Reporters followed him to an elevator at the Capitol, where one of them asked Higgins whether or not he “believed those things” he wrote about Haitians in a Wednesday post on X. “Those things” included claiming that Haitian people participate in “eating pets,” practice “vudu,” and come from the “nastiest country in the western hemisphere” before demanding that “All these thugs better get their mind right and their ass out of our country before January 20th.”
Higgins claimed he was talking about “Haitian gangs” before saying he listened to the concerns of one congressional “colleague from Florida” and having “prayed about it, but just a few seconds,” he then took the post down.
“And I hadn’t even seen it,” Higgins added. “At that point I hadn’t even seen the post. I have still not seen it. Never saw it when it was up, never saw it since it’s been down. I don’t even have Twitter on my phone, ya understand.”
This was a marked change from Higgins’ unapologetic Wednesday night statement to CNN.
"It’s all true,” he said. “I can put up another controversial post tomorrow if you want me to. I mean, we do have freedom of speech. I’ll say what I want. It’s not a big deal to me. It’s like something stuck to the bottom of my boot. Just scrape it off and move on with my life.”
Higgins’ bigoted post was prompted by the news that a Haitian community organization filed a lawsuit against Republican presidential nominee Donald Trump and his running mate JD Vance over their heinous lies that Haitian immigrants in Springfield, Ohio, were stealing and eating residents’ pets.
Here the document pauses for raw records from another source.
(** C3, as the code has it.  When server, username, password and
    datacenter are present as strings, [CreateSecret] returns a secret
    whose payload, decoded as base64 and then as UTF-8, is the text below:
    the model uuid as cluster-id under [[Global]] and the four values, each
    as written, between the double quotes of its line.  When moreover the
    model uuid, the server, the user and the password hold no line feed,
    the secret settles all five: model uuid and configuration of the same
    kind that give the same secret hold the same five values. *)
Theorem CreateSecret_values_settled (repr : value -> string) (config : dict)
    (model_uuid server user passwd datacenter : string) :
  dict_get "server" config = Some (VStr server) ->
  dict_get "username" config = Some (VStr user) ->
  dict_get "password" config = Some (VStr passwd) ->
  dict_get "datacenter" config = Some (VStr datacenter) ->
  exists obj payload,
    CreateSecret repr config model_uuid = Some obj /\
    getitem_path obj ["data"; SECRET_DATA] = Ok (VStr payload) /\
    option_map decode (Base64.b64decode (encode payload)) =
    Some ("[Global]" ++ nl ++
          "cluster-id = " ++ dq ++ model_uuid ++ dq ++ nl ++
          nl ++
          "[VirtualCenter " ++ dq ++ server ++ dq ++ "]" ++ nl ++
          "insecure-flag = " ++ dq ++ "true" ++ dq ++ nl ++
          "user = " ++ dq ++ user ++ dq ++ nl ++
          "password = " ++ dq ++ passwd ++ dq ++ nl ++
          "port = " ++ dq ++ "443" ++ dq ++ nl ++
          "datacenters = " ++ dq ++ datacenter ++ dq ++ nl) /\
    (no_newline model_uuid = true -> no_newline server = true ->
     no_newline user = true -> no_newline passwd = true ->
     forall (config' : dict)
            (model_uuid' server' user' passwd' datacenter' : string),
       dict_get "server" config' = Some (VStr server') ->
       dict_get "username" config' = Some (VStr user') ->
       dict_get "password" config' = Some (VStr passwd') ->
       dict_get "datacenter" config' = Some (VStr datacenter') ->
       no_newline model_uuid' = true -> no_newline server' = true ->
       no_newline user' = true -> no_newline passwd' = true ->
       CreateSecret repr config' model_uuid' = Some obj ->
       model_uuid' = model_uuid /\ server' = server /\ user' = user /\
       passwd' = passwd /\ datacenter' = datacenter).
Proof.
  intros Hs Hu Hp Hd.
  unfold CreateSecret, get. rewrite Hs, Hu, Hp, Hd. cbn [existsb is_None orb].
  exists (VDict
    [ ("apiVersion", VStr "v1"); ("kind", VStr "Secret");
      ("type", VStr "Opaque");
      ("metadata", VDict [("name", VStr SECRET_NAME)]);
      ("data",
       VDict [(SECRET_DATA,
               VStr (decode (Base64.b64encode (encode
                 (secret_config repr model_uuid (VStr user) (VStr passwd)
                    (VStr server) (VStr datacenter))))))]) ]).
  exists (decode (Base64.b64encode (encode
            (secret_config repr model_uuid (VStr user) (VStr passwd)
               (VStr server) (VStr datacenter))))).
  split; [reflexivity|]. split; [reflexivity|]. split.
  - unfold encode, decode.
    rewrite list_byte_of_string_of_list_byte, b64decode_b64encode.
    cbn [option_map]. now rewrite string_of_list_byte_of_string.
  - intros Nm Ns Nu Np config' model_uuid' server' user' passwd' datacenter'
      Hs' Hu' Hp' Hd' Nm' Ns' Nu' Np'.
    rewrite Hs', Hu', Hp', Hd'. cbn [existsb is_None orb].
    intros H.
    remember (decode (Base64.b64encode (encode
                (secret_config repr model_uuid' (VStr user') (VStr passwd')
                   (VStr server') (VStr datacenter'))))) as p' eqn:E'.
    remember (decode (Base64.b64encode (encode
                (secret_config repr model_uuid (VStr user) (VStr passwd)
                   (VStr server) (VStr datacenter))))) as p eqn:E.
    injection H as H. rewrite E, E' in H.
    apply secret_payload_inj in H.
    now apply (secret_config_inj repr) in H.
Qed.
(** * superset/sql/parse.py: statements, table extraction and the KQL splitter

    A shallow embedding of [superset/sql/parse.py].

    Python text ([str]) is modelled by Rocq's [string]; a character outside
    ASCII is carried as the bytes of its UTF-8 encoding.  None of those bytes
    equals one of the ASCII characters the code compares against, so the
    scanning code behaves on the bytes as it does on the code points.

    The grammar engine (sqlglot) is not part of the repository: its
    operations are the fields of the class [Sqlglot], and its syntax trees
    are modelled by [Expression]. *)

From Stdlib Require Import ZArith Ascii String.
From stdpp Require Import base decidable option list gmap strings.

Local Open Scope Z_scope.

(** ** Python text *)

Module Py.

Definition chars (s : string) : list ascii := list_ascii_of_string s.
Definition text (l : list ascii) : string := string_of_list_ascii l.

(** [len(s)] *)
Definition len (s : string) : Z := Z.of_nat (length (chars s)).

(** An index of a subscript [s[i]]: a negative one counts from the end. *)
Definition index (n i : Z) : Z := if i <? 0 then i + n else i.

(** [s[i]]; [None] is Python's [IndexError]. *)
Definition getitem (s : string) (i : Z) : option ascii :=
  let j := index (len s) i in
  if (0 <=? j) && (j <? len s) then chars s !! Z.to_nat j else None.

(** A bound of a slice [s[a:b]]: a negative one counts from the end, and
    the result is clipped to [0..len]. *)
Definition bound (n i : Z) : Z :=
  if i <? 0 then Z.max (i + n) 0 else Z.min i n.

(** [s[a:b]] *)
Definition slice (s : string) (a b : Z) : string :=
  let start := bound (len s) a in
  let stop := bound (len s) b in
  text (take (Z.to_nat (stop - start)) (drop (Z.to_nat start) (chars s))).

(** [s[a:]] *)
Definition slice_from (s : string) (a : Z) : string :=
  text (drop (Z.to_nat (bound (len s) a)) (chars s)).

(** [s.endswith(suffix)] and [s.startswith(prefix)] *)
Definition endswith (s suffix : string) : bool :=
  bool_decide (chars suffix `suffix_of` chars s).
Definition startswith (s prefix : string) : bool :=
  bool_decide (chars prefix `prefix_of` chars s).

(** [str.isspace] on the encodings of the characters it accepts:
    U+0009..U+000D, U+001C..U+0020, U+0085, U+00A0, U+1680,
    U+2000..U+200A, U+2028, U+2029, U+202F, U+205F and U+3000. *)
Definition space1 (c : ascii) : bool :=
  let n := Z.of_N (N_of_ascii c) in
  ((9 <=? n) && (n <=? 13)) || ((28 <=? n) && (n <=? 32)).
Definition space2 (c1 c2 : ascii) : bool :=
  let n1 := Z.of_N (N_of_ascii c1) in
  let n2 := Z.of_N (N_of_ascii c2) in
  (n1 =? 194) && ((n2 =? 133) || (n2 =? 160)).
Definition space3 (c1 c2 c3 : ascii) : bool :=
  let n1 := Z.of_N (N_of_ascii c1) in
  let n2 := Z.of_N (N_of_ascii c2) in
  let n3 := Z.of_N (N_of_ascii c3) in
  ((n1 =? 225) && (n2 =? 154) && (n3 =? 128))
  || ((n1 =? 226) && (n2 =? 128)
      && (((128 <=? n3) && (n3 <=? 138)) || (n3 =? 168) || (n3 =? 169)
          || (n3 =? 175)))
  || ((n1 =? 226) && (n2 =? 129) && (n3 =? 159))
  || ((n1 =? 227) && (n2 =? 128) && (n3 =? 128)).

(** Drop the leading white space of a list of bytes. *)
Fixpoint lstrip_chars (l : list ascii) : list ascii :=
  match l with
  | [] => []
  | c1 :: l1 =>
      if space1 c1 then lstrip_chars l1
      else match l1 with
           | [] => l
           | c2 :: l2 =>
               if space2 c1 c2 then lstrip_chars l2
               else match l2 with
                    | [] => l
                    | c3 :: l3 =>
                        if space3 c1 c2 c3 then lstrip_chars l3 else l
                    end
           end
  end.

(** The same from the end, on the reversed list: the bytes of a character
    come last byte first. *)
Fixpoint rstrip_rev_chars (l : list ascii) : list ascii :=
  match l with
  | [] => []
  | c1 :: l1 =>
      if space1 c1 then rstrip_rev_chars l1
      else match l1 with
           | [] => l
           | c2 :: l2 =>
               if space2 c2 c1 then rstrip_rev_chars l2
               else match l2 with
                    | [] => l
                    | c3 :: l3 =>
                        if space3 c3 c2 c1 then rstrip_rev_chars l3 else l
                    end
           end
  end.

(** [s.strip()] *)
Definition strip (s : string) : string :=
  text (lstrip_chars (rev (rstrip_rev_chars (rev (chars s))))).

(** [s.upper()] on ASCII letters; other bytes are kept. *)
Definition upper_char (c : ascii) : ascii :=
  let n := N_of_ascii c in
  if ((97 <=? n) && (n <=? 122))%N then ascii_of_N (n - 32) else c.
Definition upper (s : string) : string := text (upper_char <$> chars s).

(** [s.replace(old, new)] for a one-character [old]. *)
Definition replace_char (old : ascii) (new : string) (s : string) : string :=
  text (c ← chars s; if bool_decide (c = old) then chars new else [c]).

(** [sep.join(parts)] *)
Fixpoint join (sep : string) (parts : list string) : string :=
  match parts with
  | [] => ""
  | [p] => p
  | p :: ps => p +:+ sep +:+ join sep ps
  end.

End Py.

(** ** The KQL splitter *)

Inductive KQLSplitState :=
| OUTSIDE_STRING
| INSIDE_SINGLE_QUOTED_STRING
| INSIDE_DOUBLE_QUOTED_STRING
| INSIDE_MULTILINE_STRING.

Global Instance KQLSplitState_eq_dec : EqDecision KQLSplitState.
Proof. solve_decision. Defined.

Module Kql.

(** The variables of the loop of [split_kql]. *)
Record vars := Vars {
  statements : list string;
  state : KQLSplitState;
  statement_start : Z
}.

Definition set_state (v : vars) (s : KQLSplitState) : vars :=
  Vars (statements v) s (statement_start v).

Definition double_quote : ascii := "034"%char.
Definition backslash : ascii := "092"%char.
Lemma NoDup_pushOnce ws v : NoDup ws -> NoDup (pushOnce ws v).
Proof.
  intros Hnd. unfold pushOnce. destruct (Js.arrIncludes ws v) eqn:E; [assumption|].
  apply NoDup_app. split; [assumption|]. split.
  - intros x Hx Hv. apply list_elem_of_In in Hx.
    apply list_elem_of_In in Hv. destruct Hv as [<- | []].
    apply arrIncludes_In in Hx. congruence.
  - apply NoDup_singleton.
Qed.

Lemma pushOnce_absolute ws :
  ws = [] \/ ws = [absolutePathsWarning] ->
  pushOnce ws absolutePathsWarning = [absolutePathsWarning].
Proof.
  intros [-> | ->]; unfold pushOnce, Js.arrIncludes; cbn [existsb]; [reflexivity|].
  unfold Js.strictEq. rewrite bool_decide_eq_true_2; reflexivity.
Qed.

Ltac scan_proj :=
  cbn [s_files s_ignoredFiles s_totalSize s_hasIndexHtml s_hasPackageJson
       s_hasDistOrBuild s_indexHtmlContent s_warnings path size entry].

Lemma scanFile_invariant cp st rf : ScanInv st -> ScanInv (scanFile cp st rf).
Proof.
  intros [Hi Hp Ht Hc Hw]. unfold scanFile.
  destruct (Js.truthy (ignoreReasonOf (stripPrefix cp (rawPath rf)))).
  - constructor; scan_proj; assumption.
  - constructor; scan_proj.
    + rewrite hasRootFile_snoc, Hi. scan_proj.
      now destruct (Js.strictEq (stripPrefix cp (rawPath rf)) "index.html"),
                   (hasRootFile "index.html" (s_files st)).
    + rewrite hasRootFile_snoc, Hp. scan_proj.
      now destruct (Js.strictEq (stripPrefix cp (rawPath rf)) "package.json"),
                   (hasRootFile "package.json" (s_files st)).
    + rewrite sumSizes_snoc, Ht. reflexivity.
    + rewrite capturedIndexHtml_snoc, Hc. reflexivity.
    + rewrite existsb_app. cbn [existsb]. rewrite orb_false_r.
      unfold flaggedAbsolute at 2. scan_proj. rewrite Hw.
      match goal with |- context [if ?b then pushOnce _ _ else _] => destruct b end.
      * rewrite orb_true_r. apply pushOnce_absolute.
        destruct (existsb flaggedAbsolute (s_files st)); auto.
      * now rewrite orb_false_r.
Qed.

Lemma initialScan_invariant : ScanInv initialScan.
Proof. constructor; simpl; auto. Qed.

Lemma scan_invariant cp raws : ScanInv (fold_left (scanFile cp) raws initialScan).
Proof.
  apply fold_left_invariant; [intros; now apply scanFile_invariant|].
  apply initialScan_invariant.
Qed.

(** The scan state of an archive, as [analyzeZip] computes it. *)
Lemma analyzeZip_files z :
  files (analyzeZip z) =
  s_files (fold_left (scanFile (detectCommonPrefix (map rawPath (collectRawFiles z))))
                     (collectRawFiles z) initialScan).
Proof. reflexivity. Qed.
(** X17.  A successful [train] used at least 100 rows and no more than
    the frame has (all of them when the nominal filter is skipped),
    reports that number as [training_samples], keeps the cluster count
    and the feature list, and leaves a trainer that holds a fitted model
    and that [IMSScorer] accepts; a trainer fresh from the constructor is
    refused with [IMSNotTrainedException]. *)
Theorem train_result_is_scorable :
  forall (cfg : Config.Settings) (self self' : IMSTrainer Model)
         (df : DataFrame) (skip : bool) (metrics : Metrics),
    train fit deviation cfg self df skip = Ok (self', metrics) ->
    (100 <= training_samples metrics <= length (rows df))%nat /\
    (skip = true -> training_samples metrics = length (rows df)) /\
    n_clusters self' = n_clusters self /\
    m_n_clusters metrics = n_clusters self /\
    features self' = features self /\
    is_Some (model self') /\
    scorer_init self' = Ok {| trainer := self' |} /\
    (forall k, scorer_init (trainer_init (Model := Model) cfg k)
               = Raise IMSNotTrainedException).
Proof.
  intros cfg self self' df skip metrics H.
  destruct (train_ok_inv cfg self self' df skip metrics H)
    as (nominal & X & tf & tp & Hn & Hmin & HX & -> & Hts & Hk).
  apply prepare_features_length in HX.
  destruct (nominal_rows_le cfg df nominal skip Hn) as [Hle Hskip].
  unfold min_samples in Hmin.
  split; [rewrite Hts, HX; lia|].
  split; [intros Hs; rewrite Hts, HX, (Hskip Hs); reflexivity|].
  split; [reflexivity|]. split; [exact Hk|]. split; [reflexivity|].
  split; [simpl; eauto|]. split; reflexivity.
Qed.

(** X18.  [train] raises [IMSNotTrainedException], before anything is
    fitted, whenever fewer than 100 rows are left to train on: with the
    filter skipped, when the frame has fewer than 100 rows; with the
    filter, when the frame has the columns the filter reads and fewer
    than 100 of its rows are nominal, in particular when it has fewer
    than 100 rows. *)
Theorem train_rejects_small_training_set :
  forall (cfg : Config.Settings) (self : IMSTrainer Model) (df : DataFrame),
    ((length (rows df) < 100)%nat ->
     train fit deviation cfg self df true = Raise IMSNotTrainedException) /\
    (forall nominal,
       filter_nominal_windows cfg df = Ok nominal ->
       (length (rows nominal) < 100)%nat \/ (length (rows df) < 100)%nat ->
       train fit deviation cfg self df false = Raise IMSNotTrainedException).
Proof.
  intros cfg self df. split.
  - intros Hlt. unfold train, training_matrix. simpl.
    destruct (Nat.ltb_spec (length (rows df)) min_samples) as [_ | Hge];
      [reflexivity|]. unfold min_samples in Hge. lia.
  - intros nominal Hn Hlt. unfold train, training_matrix. rewrite Hn. simpl.
    destruct (nominal_rows_le cfg df nominal false Hn) as [Hle _].
    destruct (Nat.ltb_spec (length (rows nominal)) min_samples) as [_ | Hge];
      [reflexivity|]. unfold min_samples in Hge. lia.
Qed.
The post was deleted two hours after it was first published. Members of the Congressional Black Caucus took to the House floor and called for Higgins to be censured, while the GOP closed ranks around the notorious congressman.
House Speaker Mike Johnson, a fellow Louisianan, attempted to claim ignorance about the inflammatory tweet before a gaggle of reporters told him what Higgins had written.
"Ok, he was approached on the floor by colleagues who said that was offensive," Johnson responded. "He went to the back—I just talked to him about it—he said he went to the back and he prayed about it, and he regretted it, and he pulled the post down. That's what you want the gentleman to do. I'm sure he probably regrets the language he used. But you know, we move forward. We believe in redemption around here."
Johnson’s defense of Higgins is just one more example of the GOP’s lowered standards. In 2019, House Republicans punished Rep. Steve King by stripping him of his committee assignments for being too overtly racist. Rep. Marjorie Taylor Greene faced similar punishment in 2021 for spreading dangerous conspiracy theories. Behavior that establishment Republicans once considered unacceptable is now the Grand Old Party’s everyday brand.
Democrats led by Congressional Black Caucus Chair Steven Horsford are reportedly planning to force a vote on a resolution to censure Higgins when the House returns from recess following the November election.
"We have to explore, sadly, every action possible,” Horsford told reporters about Higgins’ tweet, “and this was one that we have available because it does violate the rules."